In children’s books, a strong interest in acquisitions from foreign countries was generated also by the opportunity for Brazilian publishers to apply to the national and regional government programs for the direct purchase of textbooks, reading books, and related educational materials by the Ministry of Education. These books were then distributed to public schools throughout the country.

The Scene, Today and Now

Unfortunately — as it has already happened and is happening in the majority of the emerging countries — Brazil finds itself in a fragile state, facing difficulties due to currency exchange rates, distribution problems and government indecision in regard to urgent social issues. This makes it harder to sustain a positive overall outlook and has had a direct impact on book business.

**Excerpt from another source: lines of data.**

(** * Year selection, cost aggregation and self-funding classification

    A shallow embedding of the decision logic of the Form 5500 / Schedule A
    tooling: [src/tests/data/self_funded_classifier.py] (boolean field
    parsing, the Schedule-A index builder, the funding classifier and the
    company roll-up) and [src/process_data.py] (the year preference
    resolver, the cost aggregator and the per-company pipeline).

    Modelling conventions.
    - A Python [str] is a [string] whose characters are read as code points
      below 256.
    - A CSV or JSON cell is a [pyval]: Python's [None] or a text value.
    - A row (a [dict] from [csv.DictReader] or a JSON object) is a finite
      map from field names to cells.
    - A function that can raise returns a [result]: [Ok] of its value, or
      [Raise] of the exception.
    - Python's [int] is [Z]; its [float] is binary64, taken from the
      Standard Library's [SpecFloat]. *)

From Stdlib Require Import ZArith Ascii String List Bool Lia SpecFloat.
From stdpp Require Import base decidable option list gmap strings sorting pretty.

Local Open Scope string_scope.
Local Open Scope Z_scope.

(** ** Python text primitives *)

Module Py.

(** [str.isspace] restricted to code points below 256: TAB..CR, FS..US,
    SPACE, NEL (0x85) and NBSP (0xA0). *)
Definition is_space (c : ascii) : bool :=
  let n := N_of_ascii c in
  ((9 <=? n) && (n <=? 13) || (28 <=? n) && (n <=? 32)
   || (n =? 133) || (n =? 160))%N.

Fixpoint lstrip (s : string) : string :=
  match s with
  | EmptyString => EmptyString
  | String c s' => if is_space c then lstrip s' else s
  end.

Fixpoint rstrip (s : string) : string :=
  match s with
  | EmptyString => EmptyString
  | String c s' =>
      match rstrip s' with
      | EmptyString => if is_space c then EmptyString else String c EmptyString
      | r => String c r
      end
  end.

(** [s.strip()] *)
Definition strip (s : string) : string := rstrip (lstrip s).

(** A cell value: [None] or a text. *)
Inductive pyval : Type :=
  | PNone
  | PStr (s : string).

#[global] Instance pyval_eq_dec : EqDecision pyval.
Proof. solve_decision. Defined.

(** [str(v)] *)
Definition str (v : pyval) : string :=
  match v with
  | PNone => "None"
  | PStr s => s
  end.

(** [v or ""] for a cell that was looked up with [dict.get(k)]: both an
    absent key and a falsy value ([None], the empty text) give [""]. *)
Definition or_empty (v : option pyval) : string :=
  match v with
  | Some (PStr s) => s
  | _ => ""
  end.

(** [d.get(k, dflt)] where the default is a text. *)
Definition get_default (d : gmap string pyval) (k dflt : string) : pyval :=
  default (PStr dflt) (d !! k).

(** [s[:4] if len(s) >= 4 else ""] *)
Definition year_prefix (s : string) : string :=
  if (4 <=? String.length s)%nat then substring 0 4 s else "".

(** [s != ""] as a truth test on a text. *)
Definition truthy (s : string) : bool :=
  match s with
  | EmptyString => false
  | _ => true
  end.

(** [c.startswith(p)] *)
Definition startswith (c p : string) : bool := String.prefix p c.

End Py.

(** ** Boolean field parsing *)

Abbreviation row := (gmap string Py.pyval).

Definition TRUTHY : gset string :=
  {[ "1"; "Y"; "y"; "TRUE"; "True"; "true" ]}.

Definition is_true (v : Py.pyval) : bool :=
  bool_decide (Py.strip (Py.str v) ∈ TRUTHY).

(** [is_true(r.get(k, dflt))]: the parse of a field that may be absent. *)
Definition field_is_true (r : row) (k dflt : string) : bool :=
  is_true (Py.get_default r k dflt).

(** ** Schedule-A index builder *)

(** The value stored under an index key: the dict
    [{"health": ..., "stop": ...}]. *)
Record flags : Type := Flags { health : bool; stop : bool }.

#[global] Instance flags_eq_dec : EqDecision flags.
Proof. solve_decision. Defined.

(** Index keys are the tuples [(ein, pn, year)]. *)
Abbreviation key := (string * string * string)%type.
Abbreviation index := (gmap key flags).

(** What the [defaultdict] factory creates on first access. *)
Definition fresh : flags := Flags false false.

(** [idx[k]["health"] = True] on a [defaultdict]. *)
Definition set_health (k : key) (idx : index) : index :=
  let f := default fresh (idx !! k) in
  <[k := Flags true (stop f)]> idx.

(** [idx[k]["stop"] = True] on a [defaultdict]. *)
Definition set_stop (k : key) (idx : index) : index :=
  let f := default fresh (idx !! k) in
  <[k := Flags (health f) true]> idx.

(** The two guarded assignments made under one key. *)
Definition mark (h s : bool) (k : key) (idx : index) : index :=
  let idx := if h then set_health k idx else idx in
  if s then set_stop k idx else idx.

(** The body of the loop over the Schedule A rows. *)
Definition index_row (r : row) (acc : index * index) : index * index :=
  let '(idx_by_begin, idx_by_end) := acc in
  let ein := Py.strip (Py.or_empty (r !! "SCH_A_EIN")) in
  let pn := Py.strip (Py.or_empty (r !! "SCH_A_PLAN_NUM")) in
  let by_ := Py.strip (Py.or_empty (r !! "SCH_A_PLAN_YEAR_BEGIN_DATE")) in
  let ey := Py.strip (Py.or_empty (r !! "SCH_A_PLAN_YEAR_END_DATE")) in
  if negb (Py.truthy ein) || negb (Py.truthy pn) then acc
  else
    let begin_year := Py.year_prefix by_ in
    let end_year := Py.year_prefix ey in
    let h := field_is_true r "WLFR_BNFT_HEALTH_IND" "" in
    let s := field_is_true r "WLFR_BNFT_STOP_LOSS_IND" "" in
    let idx_by_begin :=
      if Py.truthy begin_year then mark h s (ein, pn, begin_year) idx_by_begin
      else idx_by_begin in
    let idx_by_end :=
      if Py.truthy end_year then mark h s (ein, pn, end_year) idx_by_end
      else idx_by_end in
    (idx_by_begin, idx_by_end).

(** [build_schedA_index], on the rows the CSV reader yields, in file order. *)
Definition build_schedA_index (rows : list row) : index * index :=
  fold_left (fun acc r => index_row r acc) rows (∅, ∅).

(** ** Funding classifier *)

Record meta : Type := Meta {
  ein : string;
  plan_number : string;
  plan_year_begin : string;
  plan_year_end : string
}.

(** The returned triple [(label, reasons, meta)]. *)
Record verdict : Type := Verdict {
  label : string;
  reasons : list string;
  vmeta : meta
}.

(** The attachment test of the classifier. *)
Definition any_scha (header_row : row) : bool :=
  field_is_true header_row "SCH_A_ATTACHED_IND" "0"
  || negb (bool_decide
       (Py.strip (Py.str (Py.get_default header_row "NUM_SCH_A_ATTACHED_CNT" "0"))
          ∈ ["" ; "0"])).

(** One guarded index lookup: [flags = idx.get(k)], then the two
    [sa_x = sa_x or flags.get(...)] updates when an entry was found. *)
Definition absorb (idx : index) (k : key) (sa : bool * bool) : bool * bool :=
  match idx !! k with
  | Some f => (fst sa || health f, snd sa || stop f)
  | None => sa
  end.

(** The coverage flags [(sa_h, sa_s)] the classifier resolves. *)
Definition resolve_flags (ein pn year_b year_e : string)
    (sa_begin_idx sa_end_idx : index) : bool * bool :=
  let sa := (false, false) in
  if Py.truthy ein && Py.truthy pn then
    let sa := if Py.truthy year_b then absorb sa_begin_idx (ein, pn, year_b) sa
              else sa in
    if Py.truthy year_e then absorb sa_end_idx (ein, pn, year_e) sa else sa
  else sa.

Definition classify_plan (header_row : row) (sa_begin_idx sa_end_idx : index)
    : verdict :=
  let ein := Py.strip (Py.or_empty (header_row !! "SPONS_DFE_EIN")) in
  let pn := Py.strip (Py.or_empty (header_row !! "SPONS_DFE_PN")) in
  let fby := Py.strip (Py.or_empty (header_row !! "FORM_PLAN_YEAR_BEGIN_DATE")) in
  let fte := Py.strip (Py.or_empty (header_row !! "FORM_TAX_PRD")) in
  let year_b := Py.year_prefix fby in
  let year_e := Py.year_prefix fte in
  let benefit_ins := field_is_true header_row "BENEFIT_INSURANCE_IND" "0" in
  let benefit_ga := field_is_true header_row "BENEFIT_GEN_ASSET_IND" "0" in
  let funding_ins := field_is_true header_row "FUNDING_INSURANCE_IND" "0" in
  let funding_ga := field_is_true header_row "FUNDING_GEN_ASSET_IND" "0" in
  let any_scha := any_scha header_row in
  let '(sa_h, sa_s) := resolve_flags ein pn year_b year_e sa_begin_idx sa_end_idx in
  let m := Meta ein pn fby fte in
  if sa_h then
    Verdict "Insured"
      ("Schedule A shows health/medical coverage"
       :: (if benefit_ins || funding_ins
           then ["Header insurance arrangement flags present"] else []))
      m
  else if sa_s && negb sa_h then
    Verdict "Self-funded w/ stop-loss"
      ("Schedule A shows stop-loss but no medical"
       :: (if benefit_ga || funding_ga
           then ["Header general-assets arrangement present"] else []))
      m
  else if benefit_ga || funding_ga then
    if any_scha then
      Verdict "Likely self-funded (non-medical Schedule A)"
        ["Header indicates general assets funding/benefit";
         "Schedule A attached (non-medical or unknown)"]
        m
    else
      Verdict "Self-funded"
        ["Header indicates general assets funding/benefit"] m
  else if benefit_ins || funding_ins then
    Verdict "Likely insured (needs Sched A verification)"
      ["Header indicates insurance arrangement but no SA health flag found"] m
  else if any_scha then
    Verdict "Indeterminate (needs Sched A detail)"
      ["Schedule A attached but lacks health/stop-loss flags for this plan-year"] m
  else
    Verdict "Likely self-funded (absence of health Schedule A)"
      ["No Sched A and no clear arrangement flags"] m.

(** ** Overall classification roll-up *)

(** One element of the list [plans] collected by [main]. *)
Record plan_entry : Type := PlanEntry {
  plan_name : Py.pyval;
  entry_meta : meta;
  classification : string;
  entry_reasons : list string
}.

(** What the tail of [main] reports for the plans that passed the filter:
    the "NO MEDICAL PLANS FOUND" message, or an overall verdict. *)
Inductive rollup : Type :=
  | NoMedicalPlans
  | Overall (overall : string).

Most disruptive was the announcement earlier this year that the Government officially cancelled a large part of the aforementioned annual purchase of books to distribute in public schools. This, together with the severe distribution and production problems linked to the very high exchange rate of the real against the dollar, forced publishers to be more cautious in acquisitions of book rights.

So, is the door still open to enter in Brazil, or it’s time for publishers to look elsewhere for opportunity?

Enthusiasm and Innovation at the Bienal do Livro

At the Bienal do Livro I saw that the enthusiasm and openness of publishers and of readers towards international authors is still very strong. If anything, the amazing, packed-with-people event with David Nicholls hosted by Intrinseca on the opening day of the Bienal certainly proved it. In children’s books, publishers always look eagerly at the international landscape and there’s a growing interest for middle grade and YA titles, both fantasy and contemporary realistic stories.

But can the market be relied upon? Will the Brazilian publishing landscape change soon again? For sure there will be new challenges for publishers to face, but I am confident that there will always be space enough for beautiful stories in Brazil.

Liana Suppressa is a foreign rights agent at Atlantyca, Milan, Italy, where she represents Children’s and YA titles for several Italian publishing houses across U.K., Nordic countries, Brazil, Turkey, Greece, Israel, Hungary and Poland. A graduate of Università Cattolica, she has five years of experience in sales in the publishing industry, and a background in marketing and communications.